Andreï Zviaguintsev, prix du scénario à Cannes en 2017 avec le très beau Léviathan, revient avec une histoire de disparition soudaine au cœur d’un pays menacé par le chaos.
Négligé par ses parents en instance de divorce, un enfant (Aliocha) décide de disparaitre. C’est sur ce postulat de base que le réalisateur russe Andreï Zviaguintsev brode son nouveau film, FAUTE D’AMOUR. Pourtant si on s’attendait, avec ce pitch, à un film de recherches, il faut attendre quasiment une heure pour que cet axe démarre réellement, Zviaguintsev préférant s’attarder sur le couple en rupture totale. Mais d’emblée une première grosse question se pose : pourquoi mettre autant en avant ses personnages lorsqu’on a aussi peu d’affection pour eux ? Ni le père ni la mère n’arrivent à créer avec nous un si précieux lien d’empathie, ou alors de façon trop minimes, lorsque le temps de quelques secondes surgit une ouverture pour sonder ce qui les travaille de l’intérieur. On en reste à un stade d’observation plutôt que de communion, les scrutant de haut en bas comme s’ils étaient des objets d’études. La limite de FAUTE D’AMOUR s’impose subitement à nous, d’autant plus que Zviaguintsev semble lui-même ne pas aimer ses personnages. L’impression demeure de voir un metteur en scène misanthrope manipuler des pantins, en prenant un parfois un plaisir sadique à les torturer comme dans la désarçonnante scène de la morgue où sa pirouette de petit malin provoque un rire gêné.

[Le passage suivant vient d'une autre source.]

(* ===== verification/Protocol.v ===== *)
(** * The wire protocol (internal/protocol/protocol.go)

    Batch frames and acknowledgements: [NewEncodedBatch] and [ReadBatch],
    [Ack.MarshalBinary] and [ReadAck], writing over short-writing connections,
    and [Matches], the test an outer retry is checked with.  The payload
    checksum is the CRC-32 of [GoLib]. *)

From stdpp Require Import gmap strings list fin_maps.
From Stdlib Require Import ZArith Lia.
From Stdlib.Strings Require Import Byte.
From S2P Require Import Prelude GoLib.

Definition Version : Z := 1.
Definition BatchHeaderSize : Z := 48.
Definition AckSize : Z := 24.

Definition batchMagic : list byte := [x4d; x4c; x42; x4b].
Definition ackMagic : list byte := [x4d; x4c; x41; x4b].

Definition ErrInvalidFrame : error := ErrNew "invalid protocol frame".
Definition ErrTruncated : error := ErrNew "truncated protocol frame".

(** [fmt.Errorf("%w: ...", ErrInvalidFrame)] *)
Definition invalid_frame (text : string) : error := ErrWrap text ErrInvalidFrame.
Definition truncated (text : string) : error := ErrWrap text ErrTruncated.

(** ** Acknowledgement status *)

(** [AckStatus] is a byte; the named values are 0 to 4. *)
Definition StatusAccepted : Z := 0.
Definition StatusDuplicate : Z := 1.
Definition StatusInvalid : Z := 2.
Definition StatusOverloaded : Z := 3.
Definition StatusSinkError : Z := 4.
(* ===== verification/Dedupe.v ===== *)
(** * In-memory deduplication (internal/collector/dedupe.go)

    [Dedupe.Do] as the critical sections it consists of, the goroutines that run
    them interleaved, and the least-recently-used list as an abstract list of
    keys. *)

From stdpp Require Import gmap strings list fin_maps.
From Stdlib Require Import ZArith Lia.
From S2P Require Import Prelude GoLib.

Record BatchKey := mkBatchKey { key_ClientID : Z; key_BatchID : Z }.

#[export] Instance BatchKey_eq_dec : EqDecision BatchKey.
Proof. solve_decision. Defined.
#[export] Instance BatchKey_countable : Countable BatchKey.
Proof.
  apply (inj_countable' (λ k, (key_ClientID k, key_BatchID k)) (λ p, mkBatchKey p.1 p.2)).
  by intros [].
Defined.

(** [pendingCall]: whether [done] is closed, and the error. *)
Record pendingCall := mkPendingCall { call_done : bool; call_err : option error }.

(** List elements and pending calls are pointers in the code; here they are
    numbers: [elems] is the next element, a call is its index in [calls].  The
    [lru] list is front first. *)
Record Dedupe := mkDedupe {
  capacity : Z; completed : gmap BatchKey nat; lru : list (nat * BatchKey);
  d_pending : gmap BatchKey nat; calls : list pendingCall; elems : nat
}.

#[export] Instance Dedupe_fields : Fields Dedupe := λ r,
  mkDedupe (capacity r) (completed r) (lru r) (d_pending r) (calls r) (elems r).

Definition NewDedupe (capacity : Z) : Dedupe :=
  mkDedupe (if capacity <? 1 then 1 else capacity) ∅ [] ∅ [] 0.

Definition Dedupe_Len (d : Dedupe) : nat := size (completed d).

(** [list.List] operations. *)
Definition MoveToFront (element : nat) (l : list (nat * BatchKey)) : list (nat * BatchKey) :=
  filter (λ p, p.1 = element) l ++ filter (λ p, p.1 ≠ element) l.

Definition Remove (element : nat) (l : list (nat * BatchKey)) : list (nat * BatchKey) :=
  filter (λ p, p.1 ≠ element) l.

(** ** [Do], one critical section at a time *)

(** Where a goroutine is in [Do]: before the first lock, waiting for another
    attempt, running [fn], about to record its result, or back. *)
Inductive do_pc :=
| DoStart
| DoWait (call : nat)
| DoRun (call : nat)
| DoFinish (call : nat) (err : option error)
| DoReturn (duplicate : bool) (err : option error).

Typiquement comme dans les films venus de l’Europe de l’Est, le discours politique est inévitable. Le portrait dressée de la Russie n’a rien d’aguicheur. Aride, glaciale, inhospitalières, jonchée de dysfonctionnements et embourbée dans des pratiques très strictes l’empêchant d’évoluer. Cette quête désespérée pour retrouver un enfant subitement volatilisé est à la fois une épreuve pour les parents, face à leurs responsabilités mais aussi une auscultation de la patrie de Poutine, faisant jaillir une double impuissance – d’un côté deux adultes n’ayant jamais endossés convenablement leur rôle de parents se retrouvent confrontés à des sentiments insoupçonnés et de l’autre un pays dont les structures liées à l’Etat (la police) sont incapable d’agir convenablement pour résoudre les soucis de la population. Tout cela est, en soi, assez passionnant si on cherche à comprendre comment les mécanismes en sont venus à gripper en Russie.

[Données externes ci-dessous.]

(** From [Do]'s return to the loop's head. *)
Lemma answer_steps s id c b dup err io continue :
  cs_conns s !! id = Some c → cn_pc c = CDo b (DoReturn dup err) →
  match SetDeadline (cn_io c) with
  | (Some _, io) => Some (io, false)
  | (None, io) =>
      '(out, werr) ← WriteAck (c_out io) (ack_of b dup err);
      Some (io <| c_out := out |>, bool_decide (werr = None) && bool_decide (err = None))
  end = Some (io, continue) →
  turned s id ((cs_server s) <| stats ::= count_outcome dup err |>) (cs_sink s) io continue.
Proof.
  intros Hc Hp Ha. eapply turned_step; [by eapply cs_count|done|]. set (c1 := c <| cn_pc := CAck b dup err |>).
  assert (∃ c2, conn_ack b dup err c1 = Some c2 ∧ cn_io c2 = io ∧ cn_pc c2 = if continue then CRead else CEnd)
    as (c2 & Hack & Hio & Hpc).
  { unfold conn_ack. change (cn_io c1) with (cn_io c). destruct (SetDeadline (cn_io c)) as [[e|] io1].
    - injection Ha as <- <-. by eexists.
    - destruct (WriteAck _ _) as [[out werr]|]; [|done]. cbn in Ha |- *. injection Ha as <- <-. eexists.
      split; [done|]. destruct werr, err; by split. }
  eexists _, c2. split; [apply rtc_once; eapply cs_ack; [cbn; apply lookup_insert_eq|done|exact Hack]|].
  done.
Qed.

(** [answer_steps] behind a [Do] that came back. *)
Lemma answer_after (s : csys) id c b d k dup err v k' io continue :
  cs_conns s !! id = Some c → cn_pc c = CDo b (DoReturn dup err) →
  dedupe (cs_server s) = d → cs_sink s = k →
  (let s0 := (cs_server s) <| dedupe := d |> <| stats ::= count_outcome dup err |> in
   match SetDeadline (cn_io c) with
   | (Some _, io) => Some (s0, k, io, false)
   | (None, io) =>
       '(out, werr) ← WriteAck (c_out io)
          (mkAck (ack_status dup err) (key_ClientID (batch_key b)) (key_BatchID (batch_key b)));
       Some (s0, k, io <| c_out := out |>, bool_decide (werr = None) && bool_decide (err = None))
   end) = Some (v, k', io, continue) →
  turned s id v k' io continue.
Proof.
  intros Hc Hp <- <- Ha.
  assert (v = (cs_server s) <| stats ::= count_outcome dup err |> ∧ k' = cs_sink s) as [-> ->].
  { destruct (cs_server s) eqn:Es. cbn in Ha. destruct (SetDeadline _) as [[e|] io1]; [by simplify_eq|].
    destruct (WriteAck _ _) as [[out werr]|]; [|done]. cbn in Ha. by simplify_eq. }
  eapply answer_steps; [done|done|]. unfold ack_of. cbn zeta in Ha.
  destruct (SetDeadline _) as [[e|] io1]; [by simplify_eq|].
  destruct (WriteAck _ _) as [[out werr]|]; [|done]. cbn in Ha |- *. by simplify_eq.
Qed.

Formellement très cloisonné, Andreï Zviaguintsev accumule des symboles pas très fins, sur lesquels il s’attarde longtemps à moult reprises. Pensé et exécuté avec précision, FAUTE D’AMOUR ne nous laisse pas d’air ni ne nous accorde une confiance folle tant il nous assène son propos. Au demeurant assez beau visuellement (la lumière est somptueuse), le sens du cadre du metteur en scène russe tombe parfois dans l’outrance esthétique – faire beau juste pour le geste, pour satisfaire une égocentrique satisfaction de se regarder composer des cadres élaborés. Péremptoire au possible, FAUTE D’AMOUR prend la pose pour nous aguicher mais peine à nous séduire.